◆ Problem to work on:
Reproduce the section of the listing that begins at the line containing "bk_hdr b' = bk_hdr" and finishes at the line containing "assert (Hcache : cache". Include both end lines and nothing beyond them.

◆ Source records:
Lemma WBufAddHead_ok g w n bs hf mf F :
  heap_ok g (n :: bs) hf mf F -> cluster_ok (g_WBufHdrs g) w bs ->
  exists hdrs' w', WBufAddHead (g_WBufHdrs g) w (bk_hdr n) = Some (hdrs', w') /\
    heap_ok (set_WBufHdrs hdrs' g) (n :: bs) hf mf F /\ cluster_ok hdrs' w' (n :: bs) /\
    same_cfg w w' /\ wbc_PosData w' = wbc_PosData w.
Proof.
  intros Hh Hc. pose proof (own_not_in _ _ _ _ _ _ Hh) as Hn.
  destruct (heap_ok_set_Next g _ _ _ _ (bk_hdr n) (wbc_FirstData w) Hh (own_hdr n bs))
    as (hdrs' & Hs & Hh' & Hx & h & Hh1 & Hnx).
  unfold WBufAddHead.
  assert (Hc' : cluster_ok hdrs' w bs).
  { eapply cluster_ok_frame; [|exact Hc]. intros a Ha. apply Hx. by intros ->. }
  destruct Hc' as [Hch Hl Hu]. destruct bs as [|b bs].
  - simpl in Hch. rewrite Hch in *. rewrite Hs. gsimpl.
    eexists _, _. split; [done|]. split_and!; try done.
    constructor; simpl; [|done|].
    + split; [done|]. eexists. split; [exact Hh1|]. by rewrite Hnx.
    + rewrite Hu. done.
  - rewrite fmap_cons in Hch. pose proof (chain_nonnull _ _ _ _ _ _ Hch) as Hf.
    rewrite Hf in Hs, Hnx, Hch |- *. rewrite Hs. gsimpl.
    eexists _, _. split; [done|]. split_and!; try done.
    constructor; simpl.
    + split; [done|]. eexists. split; [exact Hh1|]. by rewrite Hnx.
    + intros _. rewrite Hl by done. by destruct bs.
    + rewrite Hu, !zlen_cons. lia.
Qed.

Lemma WBufInsert_ok g w n l1 p l2 hf mf F :
  heap_ok g (n :: l1 ++ p :: l2) hf mf F -> cluster_ok (g_WBufHdrs g) w (l1 ++ p :: l2) ->
  exists hdrs' w', WBufInsert (g_WBufHdrs g) w (Some (bk_hdr p)) (bk_hdr n) = Some (hdrs', w') /\
    heap_ok (set_WBufHdrs hdrs' g) (n :: l1 ++ p :: l2) hf mf F /\
    cluster_ok hdrs' w' (l1 ++ p :: n :: l2) /\
    same_cfg w w' /\ wbc_PosData w' = wbc_PosData w.
Proof.
  intros Hh Hc. pose proof (own_not_in _ _ _ _ _ _ Hh) as Hn.
  pose proof (ho_hnodup _ _ _ _ _ Hh) as Hnd.
  rewrite fmap_cons, fmap_app, fmap_cons in Hnd. apply NoDup_app in Hnd as (Hnd & _ & _).
  apply NoDup_cons in Hnd as [_ Hnd]. apply NoDup_app in Hnd as (_ & Hd1 & Hd2).
  apply NoDup_cons in Hd2 as [Hd2 _].
  destruct Hc as [Hch Hl Hu]. rewrite fmap_app, fmap_cons in Hch, Hn.
  apply chain_app in Hch as (r & Hc1 & (-> & hp & Hp & Hc2)).
  assert (Hne : bk_hdr p <> bk_hdr n).
  { intros E. apply Hn. rewrite <-E. apply elem_of_app. right. by left. }
  unfold WBufInsert, next_of. rewrite Hp. simpl.
  destruct (heap_ok_set_Next g _ _ _ _ (bk_hdr n) (wbh_Next hp) Hh (own_hdr n _))
    as (h1 & Hs1 & Hh1 & Hx1 & h & Hn1 & Hnx). rewrite Hs1. gsimpl.
  destruct (heap_ok_set_Next (set_WBufHdrs h1 g) _ _ _ _ (bk_hdr p) (Some (bk_hdr n)) Hh1)
    as (h2 & Hs2 & Hh2 & Hx2 & h' & Hp2 & Hpx).
  { apply list_elem_of_fmap_2. right. apply elem_of_app. right. by left. }
  gsimpl in Hs2. rewrite Hs2. gsimpl. gsimpl in Hx2.
  assert (Hfr : forall a, a ≠ bk_hdr n -> a ≠ bk_hdr p -> h2 !! a = g_WBufHdrs g !! a).
  { intros a Ha1 Ha2. rewrite Hx2, Hx1; done. }
  eexists _, _. split; [done|]. split; [by destruct g|]. split; [|done]. constructor; simpl.
  - rewrite fmap_app, !fmap_cons. apply chain_app. eexists. split.
    + eapply chain_frame; [|exact Hc1]. intros a Ha. apply Hfr.
      * intros ->. apply Hn, elem_of_app. by left.
      * intros ->. apply (Hd1 _ Ha). by left.
    + split; [done|]. exists h'. split; [done|]. rewrite Hpx. split; [done|].
      exists h. split; [by rewrite Hx2|]. rewrite Hnx. eapply chain_frame; [|exact Hc2].
      intros a Ha. apply Hfr; intros ->; [|done]. apply Hn, elem_of_app. right. by right.
  - intros _. destruct l2 as [|c l2].
    + simpl in Hc2. rewrite Hc2. by rewrite last_app_cons, last_cons_cons.
    + rewrite fmap_cons in Hc2. rewrite (chain_nonnull _ _ _ _ _ _ Hc2).
      rewrite Hl by by destruct l1. by rewrite !last_app_cons, !last_cons_cons.
  - rewrite Hu, !zlen_app, !zlen_cons. lia.
Qed.
End Rep.
(** The end of WBufWrite: the block [b] has become [b'], and the table of
    PosData decides on a flush. *)
Lemma write_finish g0 bs0 g efh w m1 b b' m2 hf mf F p l1 pos Num c Buf Res2 hp :
  efh_WBuf efh = Some w -> heap_ok g (m1 ++ b' :: m2) hf mf F ->
  cluster_ok (g_WBufHdrs g) w (m1 ++ b' :: m2) -> blocks_from 0 (m1 ++ b' :: m2) ->
  Forall room (m1 ++ b :: m2) -> env_ok g -> idle (g_NFSClnt g) ->
  wbc_FilePos w = pos + c -> 1 <= c <= Num -> 0 <= pos ->
  same_view (seen g (efh_NFSFh efh) (m1 ++ b' :: m2))
  (overlay (seen g0 (efh_NFSFh efh) bs0) pos (take (Z.to_nat c) Buf)) ->
  (forall o, dirty (m1 ++ b' :: m2) o -> dirty bs0 o \/ pos <= o < pos + Num) ->
  (forall o, ~ dirty bs0 o -> ~ pos <= o < pos + Num ->
   contents (g_NFSClnt g) (efh_NFSFh efh) o = contents (g_NFSClnt g0) (efh_NFSFh efh) o) ->
  bk_hdr b' = bk_hdr b -> bk_off b' = bk_off b ->
  ranges_ok 0 MBUFSIZE (bk_frags b) -> bk_off b <= pos ->
  bk_frags b' = add_range (bk_frags b) (pos - bk_off b) (pos - bk_off b + c - 1) ->
  c = Z.min (MBUFSIZE - (pos - bk_off b)) Num -> Num <= MBUFSIZE ->
  span_ok p pos Num -> in_block b pos -> located w p b l1 pos ->
  wbh_NumInfo hp = zlen (bk_frags b') \/ (pos = bk_off b) ->
  (wbc_PosData w = Some (bk_hdr b) -> wbh_NumInfo hp = zlen (bk_frags b')) ->
  exists ok R g' w',
    flush_if (wbh_NumInfo hp + 1 >=? WBUFHDRINFOSIZE) g efh false Res2
    = Some (ok, R, g', set_WBuf (Some w') efh) /\
    step_frame g w (efh_NFSFh efh) g' w' /\
    write_step g0 (efh_NFSFh efh) bs0 pos Num Buf F (if (ok : bool) then c else -1) g' w'.
Proof.
  intros Hw Hh Hc Hb Hrm He Hi Hfp Hcn Hpos Hv Hdirty Hclean Ehdr Eoff Hrg Hbp Hfr Hcdef HNum Hspan
    Hin Hloc Hhp Hhp'.
  destruct (flush_if_ok (wbh_NumInfo hp + 1 >=? WBUFHDRINFOSIZE) g efh w (m1 ++ b' :: m2) hf mf F
              false Res2 0) as (ok & R & g' & w' & Hrun & Hsf & [Hmax Hfp'] & Hcase); try done.
  exists ok, R, g', w'. split; [done|]. split; [done|].
  pose proof (add_range_length (bk_frags b) (pos - bk_off b) (pos - bk_off b + c - 1)) as Hlen.
  rewrite <-Hfr in Hlen.
  assert (Hlen' : zlen (bk_frags b') <= zlen (bk_frags b) + 1) by (unfold zlen; lia).
  destruct Hcase as [(Hcond & -> & -> & ->)|(Hcond & Hc' & (hf' & mf' & Hh' & _) & Hr)]; zbool.
  - right. split; [done|]. split; [congruence|]. exists (m1 ++ b' :: m2), hf, mf.
    assert (Hcache : cache g w (m1 ++ b' :: m2) hf mf F).
    { constructor; try done. rewrite Forall_app, Forall_cons in Hrm |- *.
      destruct Hrm as (? & Hrb & ?). split_and!; try done. unfold room in *.
      destruct Hhp as [Hn|Hpb].
      - unfold frag_cost. destruct (bk_frags b') as [|[[] ?] ?]; lia.
      - rewrite Hfr, Hpb, Z.sub_diag. etrans; [|exact Hrb].
        replace (0 + c - 1) with (c - 1) by lia. apply add_range_start; [done|lia]. }
    split_and!; try done. intros Hlt. exists m1, b', m2. split; [done|].
    assert (HM : bk_off b + MBUFSIZE = pos + c) by lia.
    split; [|by rewrite Eoff]. constructor; try done.
    + destruct Hloc as [(Hpd & _)|(_ & _ & ->)]; [by rewrite Ehdr|].
      unfold in_block in *. lia.
    + split; [rewrite Eoff; lia|right].
      apply blocks_from_split in Hb as (_ & _ & _ & _ & Hm2).
      destruct m2 as [|d m2]; [done|]. destruct Hm2 as [Hd _]. rewrite Eoff in Hd. lia.
  - destruct ok.
    + right. split; [done|]. split; [congruence|]. exists [], hf', mf'. destruct Hr as [Hi' Hv'].
      split; [by constructor|]. split; [|split].
      * split; [done|]. intros o. by rewrite Hv'.
      * by intros o ?%Exists_nil.
      * intros Hlt. exfalso. destruct Hloc as [(Hpd & Hpb)|(_ & _ & ->)]; [|lia].
        rewrite Hhp' in Hcond by done. unfold WBUFHDRINFOSIZE in *.
        destruct Hpb as [->|Hnil].
        -- unfold in_block in Hin. assert (zlen (bk_frags p) <= 59 - 3) by (apply Hspan; [done|lia]). lia.
        -- rewrite Hnil in Hlen'. change (zlen (@nil (Z * Z))) with 0 in Hlen'. lia.
    + left. split; [done|]. destruct Hr as (_ & _ & Hcl). split_and!; [done|by exists hf', mf'|].
      intros o Hd Hx. rewrite Hcl; [by apply Hclean| |tauto].
      intros Hd'. destruct (Hdirty o Hd'); tauto.
Qed.
(* ===== verification/RBuf.v ===== *)
(** * The read buffer (rbuf.c)

    A file opened for reading may own one memory buffer that holds the bytes
    read ahead.  [rb_ReadBuf] serves small reads from it; the bytes it counts at
    the caller's buffer are part of its result.  [None] is undefined behaviour. *)
From S2P Require Import Prelude MBuf WBufInfo NfsProt NfsSupp Nfs Global.

Definition RBUFFERLIMIT : Z := 2048.

Definition rb_CreateRBuf (mem_ok : bool) (efh : EFH) : EFH :=
  set_RBuf (if mem_ok then Some (RBufHdr 0 0 None) else None) efh.

Definition rb_DeleteRBuf (efh : EFH) : EFH := set_RBuf None efh.

Section RBuf.
Context {S : Type} `{NfsRpc S}.

Definition rb_ObtainRBufData (g : Global_T S) (efh : EFH) : option (Global_T S * EFH) :=
  (rbh ← efh_RBuf efh;
   ('(rbn, mb) ← mb_ObtainMBuf (g_MBufs g);
    Some (set_MBufs mb g,
          set_RBuf (Some (RBufHdr (rbh_FileOffs rbh) (rbh_DataLen rbh) (Some rbn))) efh))).

Definition rb_ReleaseRBufData (g : Global_T S) (efh : EFH) : option (Global_T S * EFH) :=
  (rbh ← efh_RBuf efh;
   (mb ← mb_ReleaseMBuf (g_MBufs g) (rbh_Data rbh);
    Some (set_MBufs mb g,
          set_RBuf (Some (RBufHdr (rbh_FileOffs rbh) (rbh_DataLen rbh) None)) efh))).

(** [nfs_MRead(..., &efh->efh_FileLen, Res2)] into some memory. *)
Definition rb_MRead (g : Global_T S) (efh : EFH) (FilePos Num : Z)
  : option (io_res * list byte * Global_T S * EFH) :=
  ('(r, bytes, s) ← nfs_MRead (g_NFSGlobal g) (efh_NFSFh efh) (u32 FilePos) (u32 Num) (g_NFSClnt g);
   Some (r, bytes, set_NFSClnt s g, set_FileLen (io_FileLen r (efh_FileLen efh)) efh)).

(** The part of a read that the buffer can serve: the bytes and their number. *)
Definition rb_served (g : Global_T S) (rbh : RBUFHDR) (FilePos Num : Z) : option (list byte * Z) :=
  let End := rbh_FileOffs rbh + rbh_DataLen rbh in
  if (rbh_FileOffs rbh <=? FilePos) && (FilePos <? End)
  then (a ← rbh_Data rbh;
        (d ← mb_data (g_MBufs g) a;
         let l := Z.min Num (End - FilePos) in
         let bytes := sub_list d (FilePos - rbh_FileOffs rbh) l in
         if zlen bytes <? l then None else Some (bytes, l)))
  else Some ([], 0).

(** The rest of a buffered read, [NumLeft] bytes from [FilePos] on, through a
    buffer that is read anew.  [front] is what the old buffer gave. *)
Definition rb_refill (g : Global_T S) (efh : EFH) (front : list byte) (FilePos Num NumLeft Res2 : Z)
  : option (Z * list byte * Z * Global_T S * EFH) :=
  ('(r, bytes, g, efh) ← rb_MRead g efh FilePos MBUFSIZE;
   let NumRead := io_ret r in
   let Res2 := io_Res2 r Res2 in
   if NumRead =? 0
   then ('(g, efh) ← rb_ReleaseRBufData g (set_FilePos FilePos efh);
         Some (Num - NumLeft, front, Res2, g, efh))
   else if NumRead >? 0
   then (rbh ← efh_RBuf efh;
         (a ← rbh_Data rbh;
          (mb ← mb_store (g_MBufs g) a 0 bytes;
           (d ← mb_data mb a;
            let l := Z.min NumRead NumLeft in
            Some (Num - (NumLeft - l), front ++ sub_list d 0 l, Res2, set_MBufs mb g,
                  set_FilePos (FilePos + l)
                    (set_RBuf (Some (RBufHdr FilePos NumRead (Some a))) efh))))))
   else ('(g, efh) ← rb_ReleaseRBufData g efh; Some (-1, [], Res2, g, efh))).

(** The read that does not use the buffer. *)
Definition rb_direct (g : Global_T S) (efh : EFH) (Num Res2 : Z)
  : option (Z * list byte * Z * Global_T S * EFH) :=
  ('(g, efh) ← (if HasBufferedRData efh then rb_ReleaseRBufData g efh else Some (g, efh));
   ('(r, bytes, g, efh) ← rb_MRead g efh (efh_FilePos efh) Num;
    let efh := if io_ret r >? 0 then set_FilePos (efh_FilePos efh + io_ret r) efh else efh in
    Some (io_ret r, if io_ret r >? 0 then bytes else [], io_Res2 r Res2, g, efh))).

(** (Res1, the bytes at Buf that it counts, Res2, g, efh) *)
Definition rb_ReadBuf (g : Global_T S) (efh : EFH) (Num Res2 : Z)
  : option (Z * list byte * Z * Global_T S * EFH) :=
  (use_buf ← (if (Num <=? RBUFFERLIMIT) && negb (efh_FilePos efh =? 0)
              then (rbh ← efh_RBuf efh;
                    Some (bool_decide (is_Some (rbh_Data rbh)) || (g_NumFreeMBufs (g_MBufs g) >? 0)))
              else Some false);
   if (use_buf : bool)
   then
   (rbh ← efh_RBuf efh;
    ('(front, l, g, efh) ←
       (match rbh_Data rbh with
        | None => ('(g, efh) ← rb_ObtainRBufData g efh; Some ([], 0, g, efh))
        | Some _ => ('(bytes, l) ← rb_served g rbh (efh_FilePos efh) Num;
                     Some (bytes, l, g, efh))
        end);
     let FilePos := efh_FilePos efh + l in
     if Num - l =? 0 then Some (Num, front, Res2, g, set_FilePos FilePos efh)
     else rb_refill g efh front FilePos Num (Num - l) Res2))
   else rb_direct g efh Num Res2).
End RBuf.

◆ Answer area:
  bk_hdr b' = bk_hdr b -> bk_off b' = bk_off b ->
  ranges_ok 0 MBUFSIZE (bk_frags b) -> bk_off b <= pos ->
  bk_frags b' = add_range (bk_frags b) (pos - bk_off b) (pos - bk_off b + c - 1) ->
  c = Z.min (MBUFSIZE - (pos - bk_off b)) Num -> Num <= MBUFSIZE ->
  span_ok p pos Num -> in_block b pos -> located w p b l1 pos ->
  wbh_NumInfo hp = zlen (bk_frags b') \/ (pos = bk_off b) ->
  (wbc_PosData w = Some (bk_hdr b) -> wbh_NumInfo hp = zlen (bk_frags b')) ->
  exists ok R g' w',
    flush_if (wbh_NumInfo hp + 1 >=? WBUFHDRINFOSIZE) g efh false Res2
    = Some (ok, R, g', set_WBuf (Some w') efh) /\
    step_frame g w (efh_NFSFh efh) g' w' /\
    write_step g0 (efh_NFSFh efh) bs0 pos Num Buf F (if (ok : bool) then c else -1) g' w'.
Proof.
  intros Hw Hh Hc Hb Hrm He Hi Hfp Hcn Hpos Hv Hdirty Hclean Ehdr Eoff Hrg Hbp Hfr Hcdef HNum Hspan
    Hin Hloc Hhp Hhp'.
  destruct (flush_if_ok (wbh_NumInfo hp + 1 >=? WBUFHDRINFOSIZE) g efh w (m1 ++ b' :: m2) hf mf F
              false Res2 0) as (ok & R & g' & w' & Hrun & Hsf & [Hmax Hfp'] & Hcase); try done.
  exists ok, R, g', w'. split; [done|]. split; [done|].
  pose proof (add_range_length (bk_frags b) (pos - bk_off b) (pos - bk_off b + c - 1)) as Hlen.
  rewrite <-Hfr in Hlen.
  assert (Hlen' : zlen (bk_frags b') <= zlen (bk_frags b) + 1) by (unfold zlen; lia).
  destruct Hcase as [(Hcond & -> & -> & ->)|(Hcond & Hc' & (hf' & mf' & Hh' & _) & Hr)]; zbool.
  - right. split; [done|]. split; [congruence|]. exists (m1 ++ b' :: m2), hf, mf.
    assert (Hcache : cache g w (m1 ++ b' :: m2) hf mf F).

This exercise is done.